▸ Work required
Restate word for word the lines of the entries below, starting with the line that holds "Definition collect (fromUnit" and ending with the line that holds "returned trimmed. *)", and no others.

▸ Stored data
━━━━━━━━━━━━━━━━━━━━

(** [conversions.map(c => validateConversion(c, fromUnit, groupUnits))]:
    the first throw ends the map. *)
Fixpoint validate_all (items : list Json) (fromUnit : Unit) (groupUnits : list Unit) :
    outcome (list (option Edge)) :=
  match items with
  | [] => Returned []
  | c :: items' =>
      v ← validateConversion c fromUnit groupUnits;
      vs ← validate_all items' fromUnit groupUnits;
      Returned (v :: vs)
  end.

(** Lines 247-252 of [main], the body of the promise of one unit:
    the answer of the Oracle, validated and filtered.  [.map] throws on an
    answer that is not an array. *)
Definition collect (fromUnit : Unit) (groupUnits : list Unit) (groupName : string) :
    outcome (list Edge) :=
  let toUnits := filter (λ u, unit_id u ≠ unit_id fromUnit) groupUnits in
  match generateConversionsFromUnit fromUnit toUnits groupName with
  | JArr conversions =>
      match validate_all conversions fromUnit groupUnits with
      | Returned valid => Returned (omap (λ v : option Edge, v) valid)
      | Thrown e => Thrown e
      end
  | _ => Thrown "TypeError: conversions.map is not a function"
  end.

(** ** The classifier *)

(** The classifier returns the trimmed [groupName] of the answer when it is
    a string, and ["Uncategorized"] in every other case: a failed call, a
    [null] answer, an answer without a string [groupName]. *)
Theorem classify_total unit existingGroups :
  classifyUnit unit existingGroups =
  match askClassify (unit_symbol unit) existingGroups with
  | Returned response =>
      match field "groupName" response with
      | Some (JStr groupName) => trim groupName
      | _ => "Uncategorized"
      end
  | Thrown _ => "Uncategorized"
  end.
Proof.
  unfold classifyUnit. destruct (askClassify _ _) as [response|e]; [|done].
  destruct response; try done; cbn; by repeat case_match.
Qed.

(** ** The validator of edges *)

Lemma is_string_true s v : is_string s v = true <-> v = Some (JStr s).
Proof.
  destruct v as [[]|]; cbn; try by split.
  rewrite bool_decide_eq_true. split; [by intros ->|by intros [= ->]].
Qed.

Lemma some_symbol_true v allUnits :
  js_some (λ u, is_string (unit_symbol u) v) allUnits = true <->
  ∃ u, u ∈ allUnits ∧ v = Some (JStr (unit_symbol u)).
Proof. rewrite js_some_true. by setoid_rewrite is_string_true. Qed.

Lemma field_null k : field k JNull = None.
Proof. done. Qed.

Lemma includes_x_truthy s : includes_char "x" s = true -> str_truthy s = true.
Proof. by destruct s. Qed.

(** What [validate_fields] admits: [from] is the non-empty symbol of the
    unit, [to] the non-empty symbol of a unit of the group, [multiplier] a
    positive finite number, [equation] a string that mentions [x], which is
    returned trimmed. *)
Definition fields_ok (from to multiplier equation : option Json) (fromUnit : Unit)
    (allUnits : list Unit) (e : Edge) : Prop :=
  from = Some (JStr (edge_from e)) ∧
  edge_from e = unit_symbol fromUnit ∧ edge_from e ≠ EmptyString ∧
  to = Some (JStr (edge_to e)) ∧
  edge_to e ≠ EmptyString ∧ (∃ u, u ∈ allUnits ∧ unit_symbol u = edge_to e) ∧
  multiplier = Some (JNum (edge_multiplier e)) ∧
  positive_finite (edge_multiplier e) = true ∧
  ∃ eq, equation = Some (JStr eq) ∧ includes_char "x" eq = true ∧ edge_equation e = trim eq.

(** The edges the validator admits for an answer [conv]. *)
Definition well_formed (conv : Json) (fromUnit : Unit) (allUnits : list Unit) (e : Edge) :
    Prop :=
  fields_ok (field "from" conv) (field "to" conv) (field "multiplier" conv)
            (field "equation" conv) fromUnit allUnits e.

Lemma validate_fields_accepts from to multiplier equation fromUnit allUnits e :
  validate_fields from to multiplier equation fromUnit allUnits = Returned (Some e) <->
  fields_ok from to multiplier equation fromUnit allUnits e.
Proof.
  unfold fields_ok, validate_fields. split.
  - destruct (negb (truthy from) || _ || _ || _) eqn:H1; [done|].
    destruct (negb (is_string _ _) || _) eqn:H2; [done|].
    apply orb_false_iff in H2 as [Hf%negb_false_iff%is_string_true
                                  Ht%negb_false_iff%some_symbol_true].
    destruct Ht as (u & Hu & Ht). subst from to.
    destruct multiplier as [[| |m| | |]|]; try done.
    destruct (negb (positive_finite m)) eqn:Hm; [done|]. apply negb_false_iff in Hm.
    cbn in H1. rewrite !orb_false_iff, !negb_false_iff, !str_truthy_true in H1.
    destruct H1 as [[[? ?] _] _].
    destruct equation as [[| | |eq|items|]|]; try done.
    + destruct (negb (includes_char "x" eq)) eqn:Hx; [done|]. apply negb_false_iff in Hx.
      intros [= <-]. cbn. split_and!; eauto.
    + by destruct (negb (includes_x items)).
  - intros (-> & Hsym & Hfne & -> & Htne & (u & Hu & Hto) & -> & Hpos & eq & -> & Hx & Htrim).
    cbn [truthy is_number].
    rewrite (proj2 (str_truthy_true _) Hfne), (proj2 (str_truthy_true _) Htne),
      (includes_x_truthy _ Hx). cbn [negb orb].
    rewrite (proj2 (is_string_true _ _)) by (by rewrite Hsym).
    rewrite (proj2 (some_symbol_true _ _)) by (exists u; by rewrite Hto).
    cbn [negb orb]. rewrite Hpos, Hx. cbn [negb]. rewrite <- Htrim. by destruct e.
Qed.

(** C7: the validator accepts exactly the well-formed edges: [from] is the
    symbol of the unit, [to] the symbol of a unit of the group, the
    multiplier a positive finite number, the equation a string that
    contains [x]; the edge returned carries the trimmed equation. *)
Theorem validate_accepts conv fromUnit allUnits e :
  validateConversion conv fromUnit allUnits = Returned (Some e) <->
  well_formed conv fromUnit allUnits e.
Proof.
  unfold well_formed. rewrite <- (validate_fields_accepts _ _ _ _ fromUnit allUnits e).
  by destruct conv.
Qed.

(** An equation on which [includes] or [trim] throws: a truthy value that
    is not a string, an array only if it holds ["x"]. *)
Definition bad_equation (equation : option Json) : Prop :=
  truthy equation = true ∧
  match equation with
  | Some (JStr _) => False
  | Some (JArr items) => includes_x items = true
  | _ => True
  end.

Lemma validate_fields_throws from to multiplier equation fromUnit allUnits :
  (∃ msg, validate_fields from to multiplier equation fromUnit allUnits = Thrown msg) <->
  (∃ e, fields_ok from to multiplier (Some (JStr "x")) fromUnit allUnits e) ∧
  bad_equation equation.
Proof.
  split.
  - intros [msg Hthrown]. unfold validate_fields in Hthrown.
    destruct (negb (truthy from) || _ || _ || _) eqn:H1; [done|].
    destruct (negb (is_string _ _) || _) eqn:H2; [done|].
    apply orb_false_iff in H2 as [Hf%negb_false_iff%is_string_true
                                  Ht%negb_false_iff%some_symbol_true].
    destruct Ht as (u & Hu & Ht). subst from to.
    destruct multiplier as [[| |m| | |]|]; try done.
    destruct (negb (positive_finite m)) eqn:Hm; [done|]. apply negb_false_iff in Hm.
    cbn [truthy is_number negb] in H1.
    rewrite !orb_false_iff, !negb_false_iff, !str_truthy_true in H1.
    destruct H1 as [[[? ?] _] Heq]. split.
    + exists (mkEdge (unit_symbol fromUnit) (unit_symbol u) m (trim "x")).
      unfold fields_ok. cbn. split_and!; eauto.
    + split; [done|]. destruct equation as [[| | |eq|items|]|]; try done.
      * by destruct (negb (includes_char "x" eq)).
      * by destruct (includes_x items).
  - intros [[e (-> & Hsym & Hfne & -> & Htne & (u & Hu & Hto) & -> & Hpos & _)] [Htruthy Hbad]].
    unfold validate_fields. cbn [truthy is_number].
    rewrite (proj2 (str_truthy_true _) Hfne), (proj2 (str_truthy_true _) Htne), Htruthy.
    cbn [negb orb].
    rewrite (proj2 (is_string_true _ _)) by (by rewrite Hsym).
    rewrite (proj2 (some_symbol_true _ _)) by (exists u; by rewrite Hto).
    cbn [negb orb]. rewrite Hpos. cbn [negb].
    destruct equation as [[| | |eq|items|]|]; try done; try by eexists.
    rewrite Hbad. by eexists.
Qed.

(** The validator throws exactly on [null] and on an edge that passes the
    checks on [from], [to] and [multiplier] with a bad equation. *)
Theorem validate_throws conv fromUnit allUnits :
  (∃ msg, validateConversion conv fromUnit allUnits = Thrown msg) <->
  conv = JNull ∨
  ((∃ e, fields_ok (field "from" conv) (field "to" conv) (field "multiplier" conv)
                   (Some (JStr "x")) fromUnit allUnits e) ∧
   bad_equation (field "equation" conv)).
Proof.
  rewrite <- validate_fields_throws. destruct conv; cbn [validateConversion];
    try (split; [by right|by intros [[=]|?]]).
  split; [by left|by eexists].
Qed.

Lemma validate_Some conv fromUnit allUnits e :
  validateConversion conv fromUnit allUnits = Returned (Some e) ->
  well_formed conv fromUnit allUnits e.
Proof. intros Hv. apply validate_fields_accepts. by destruct conv. Qed.

(** What the merge relies on: an accepted edge leaves the unit for a unit
    of the group, carries a multiplier the collector admits, and its
    equation mentions [x]. *)
Definition edge_ok (fromUnit : Unit) (allUnits : list Unit) (e : Edge) : Prop :=
  edge_from e = unit_symbol fromUnit ∧
  (∃ u, u ∈ allUnits ∧ unit_symbol u = edge_to e) ∧
  positive_finite (edge_multiplier e) = true ∧
  includes_char "x" (edge_equation e) = true.

Lemma validate_edge_ok conv fromUnit allUnits e :
  validateConversion conv fromUnit allUnits = Returned (Some e) ->
  edge_ok fromUnit allUnits e.
Proof.
  intros (_ & ? & _ & _ & _ & ? & _ & ? & eq & _ & Hx & Htrim)%validate_Some.
  unfold edge_ok. by rewrite Htrim, includes_char_trim.
Qed.

(** ** The edges collected for a unit *)

Lemma validate_all_Returned items fromUnit groupUnits vs :
  validate_all items fromUnit groupUnits = Returned vs ->
  Forall2 (λ c v, validateConversion c fromUnit groupUnits = Returned v) items vs.
Proof.
  revert vs. induction items as [|c items IH]; intros vs; cbn [validate_all].
  { intros [= <-]. constructor. }
  destruct (validateConversion c fromUnit groupUnits) as [v|] eqn:Hc; [|done].
  cbn. destruct (validate_all items fromUnit groupUnits) as [vs'|]; [|done].
  cbn. intros [= <-]. constructor; [done|by apply IH].
Qed.

Lemma collect_Returned fromUnit groupUnits groupName edges :
  collect fromUnit groupUnits groupName = Returned edges ->
  ∃ items vs,
    generateConversionsFromUnit fromUnit
      (filter (λ u, unit_id u ≠ unit_id fromUnit) groupUnits) groupName = JArr items ∧
    Forall2 (λ c v, validateConversion c fromUnit groupUnits = Returned v) items vs ∧
    edges = omap (λ v, v) vs.
Proof.
  unfold collect. cbv zeta.
  destruct (generateConversionsFromUnit _ _ _) as [| | | |items|]; try done.
  destruct (validate_all items fromUnit groupUnits) as [vs|] eqn:Hvs; [|done].
  intros [= <-]. apply validate_all_Returned in Hvs. by exists items, vs.
Qed.

Lemma collect_edges_ok fromUnit groupUnits groupName edges :
  collect fromUnit groupUnits groupName = Returned edges ->
  Forall (edge_ok fromUnit groupUnits) edges.
Proof.
  intros (items & vs & _ & Hvs & ->)%collect_Returned.
  apply Forall_forall. intros e (v & Hv & ->)%list_elem_of_omap.
  destruct (Forall2_elem_of_r _ _ _ _ Hvs Hv) as (c & _ & Hc).
  by apply (validate_edge_ok c).
Qed.

(** C17: every edge collected for a unit is an edge the merge can rely on, and
    there is at most one per item of the Oracle's answer. *)
Theorem collect_sound fromUnit groupUnits groupName edges :
  collect fromUnit groupUnits groupName = Returned edges ->
  Forall (edge_ok fromUnit groupUnits) edges ∧
  ∃ items, generateConversionsFromUnit fromUnit
             (filter (λ u, unit_id u ≠ unit_id fromUnit) groupUnits) groupName = JArr items ∧
           length edges ≤ length items.
Proof.
  intros Hc. split; [by apply (collect_edges_ok _ _ groupName)|].
  apply collect_Returned in Hc as (items & vs & Hitems & Hvs & ->).
  exists items. split; [done|]. rewrite (Forall2_length _ _ _ Hvs). apply omap_length_le.
Qed.

(** A failed call yields no edge for the unit, and no throw. *)
Theorem collect_oracle_failure fromUnit groupUnits groupName msg :
  askConversions (unit_symbol fromUnit)
    (unit_symbol <$> filter (λ u, unit_id u ≠ unit_id fromUnit) groupUnits) groupName
    = Thrown msg ->
  collect fromUnit groupUnits groupName = Returned [].
Proof. intros Hask. unfold collect, generateConversionsFromUnit. by rewrite Hask. Qed.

━━━━━━━━━━━━━━━━━━━━

▸ Result for this exercise
Definition collect (fromUnit : Unit) (groupUnits : list Unit) (groupName : string) :
    outcome (list Edge) :=
  let toUnits := filter (λ u, unit_id u ≠ unit_id fromUnit) groupUnits in
  match generateConversionsFromUnit fromUnit toUnits groupName with
  | JArr conversions =>
      match validate_all conversions fromUnit groupUnits with
      | Returned valid => Returned (omap (λ v : option Edge, v) valid)
      | Thrown e => Thrown e
      end
  | _ => Thrown "TypeError: conversions.map is not a function"
  end.

(** ** The classifier *)

(** The classifier returns the trimmed [groupName] of the answer when it is
    a string, and ["Uncategorized"] in every other case: a failed call, a
    [null] answer, an answer without a string [groupName]. *)
Theorem classify_total unit existingGroups :
  classifyUnit unit existingGroups =
  match askClassify (unit_symbol unit) existingGroups with
  | Returned response =>
      match field "groupName" response with
      | Some (JStr groupName) => trim groupName
      | _ => "Uncategorized"
      end
  | Thrown _ => "Uncategorized"
  end.
Proof.
  unfold classifyUnit. destruct (askClassify _ _) as [response|e]; [|done].
  destruct response; try done; cbn; by repeat case_match.
Qed.

(** ** The validator of edges *)

Lemma is_string_true s v : is_string s v = true <-> v = Some (JStr s).
Proof.
  destruct v as [[]|]; cbn; try by split.
  rewrite bool_decide_eq_true. split; [by intros ->|by intros [= ->]].
Qed.

Lemma some_symbol_true v allUnits :
  js_some (λ u, is_string (unit_symbol u) v) allUnits = true <->
  ∃ u, u ∈ allUnits ∧ v = Some (JStr (unit_symbol u)).
Proof. rewrite js_some_true. by setoid_rewrite is_string_true. Qed.

Lemma field_null k : field k JNull = None.
Proof. done. Qed.

Lemma includes_x_truthy s : includes_char "x" s = true -> str_truthy s = true.
Proof. by destruct s. Qed.

(** What [validate_fields] admits: [from] is the non-empty symbol of the
    unit, [to] the non-empty symbol of a unit of the group, [multiplier] a
    positive finite number, [equation] a string that mentions [x], which is
    returned trimmed. *)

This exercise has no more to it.